Lemma allocated_number r cl s :
  rq_ch_id r = [] -> allocClientChIDLocked cl s <> 0 ->
  admitted r cl (allocClientChIDLocked cl s) s.
Proof.
  intros Hr Hne. pose proof (allocLoop_spec cl s (Z.to_nat maxAllowedChID) 1 ltac:(lia)) as H.
  fold (allocClientChIDLocked cl s) in H. cbv zeta in H.
  unfold admitted. rewrite decide_True by done.
  destruct H as [[? _]|(? & ? & ?)]; [done|].
  assert (Z.of_nat (Z.to_nat maxAllowedChID) = maxAllowedChID) by done.
  split_and!; [lia..|done|done].
Qed.

(** Admission ([handleWebSocket] up to the upgrade): a request is admitted
    only with the token, for a non-empty client (its own, or the generated one),
    with a channel number in 1..65535, the requested one when it was given, else
    the least free one, and only when both limits leave room at that moment. *)
Theorem admitRequest_spec cfg token uuid r s clientID chID :
  uuid <> [] ->
  admitRequest cfg token uuid r s = inr (clientID, chID) ->
  (exists ps, rq_subprotocols r = token :: ps) /\ clientID <> [] /\
  (rq_client_id r <> [] -> clientID = rq_client_id r) /\
  admitted r clientID chID s /\
  limitHit (Server.MaxTotalChannels cfg) (countActiveChannels clientID s).1 = false /\
  limitHit (Server.MaxChannelsPerClient cfg) (countActiveChannels clientID s).2 = false.
Proof.
  intros Hu. unfold admitRequest.
  destruct (rq_subprotocols r) as [|p ps]; [done|]. case_bool_decide as Hp; [|done]. subst p.
  simpl negb. cbv iota zeta.
  set (cl := if bool_decide (rq_client_id r = []) then uuid else rq_client_id r).
  assert (cl <> []) by (unfold cl; by case_bool_decide).
  assert (rq_client_id r <> [] -> cl = rq_client_id r) by (intros; unfold cl; by case_bool_decide).
  clearbody cl. intros H'.
  enough (exists ch, admitted r cl ch s /\ (let '(t, ct) := countActiveChannels cl s in
    if limitHit (Server.MaxTotalChannels cfg) t then inl StatusTooManyRequests else
    if limitHit (Server.MaxChannelsPerClient cfg) ct then inl StatusTooManyRequests
    else inr (cl, ch)) = (inr (clientID, chID) : httpStatus + bytes * Z)) as (ch & Ha & E).
  { destruct (countActiveChannels cl s) as [t ct] eqn:Ec.
    destruct (limitHit _ t) eqn:Ht; [done|]. destruct (limitHit _ ct) eqn:Hct; [done|].
    injection E as <- <-. rewrite Ec. split_and!; try done. by eexists. }
  case_bool_decide as Hr; simpl negb in H'; cbv iota zeta in H'.
  - destruct (Z.eqb_spec (allocClientChIDLocked cl s) 0); [done|].
    eexists. split; [by apply allocated_number|exact H'].
  - destruct (SscanfD (rq_ch_id r)) as [n|] eqn:Hn; [|done].
    destruct (_ || _) eqn:Hrange in H'; [done|].
    exists n. split; [by apply requested_number|exact H'].
Qed.

Lemma admitRequest_spec_witness :
  let cfg := Server.DefaultServerConfig in
  let r := mkHttpRequest [lit "tok"] (lit "c") (lit "7") in
  1 <= 7 <= maxAllowedChID.
Proof.
  intros cfg r.
  apply (admitRequest_spec cfg (lit "tok") (lit "u") r (newNet cfg 0) (lit "c") 7);
    [discriminate|vm_compute; reflexivity].
Defined.

(** The slots of [wsConns] are never reclaimed: clean-up writes [nil] into them,
    so the slice grows with every reconnect. *)
Lemma length_clearSlot w l : length (clearSlot w l) = length l.
Proof. induction l as [|e l IH]; [done|]. cbn [clearSlot]. case_bool_decide; simpl; congruence. Qed.

Lemma slots_never_reclaimed cfg s s' :
  rtc (netStep cfg) s s' -> (length (n_wsConns s) <= length (n_wsConns s'))%nat.
Proof.
  induction 1 as [|s s1 s2 Hstep _ IH]; [done|]. etrans; [|exact IH]. clear IH.
  destruct (netStep_ids _ _ _ Hstep) as [[-> _ _]|[(cl & ch & a & ->)|(cl & ch & ->)]]; [done| |].
  - pose proof (registerChannel_cases cfg cl ch a s) as H.
    destruct (registerChannel cfg cl ch a s) as [s' [w| |]]; [|by destruct H as [-> _]..].
    destruct H as (_ & -> & _). simpl. rewrite length_app. lia.
  - destruct (forgetChannel_slots cl ch s) as [->|(w & _ & ->)]; [done|].
    by rewrite length_clearSlot.
Qed.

● **WHAT THIS TASK INVOLVES**
All lines of the entries containing the string "apply" must be shown in full.

● **RESULT OF THIS EXERCISE**
    eexists. split; [by apply allocated_number|exact H'].
    exists n. split; [by apply requested_number|exact H'].
  apply (admitRequest_spec cfg (lit "tok") (lit "u") r (newNet cfg 0) (lit "c") 7);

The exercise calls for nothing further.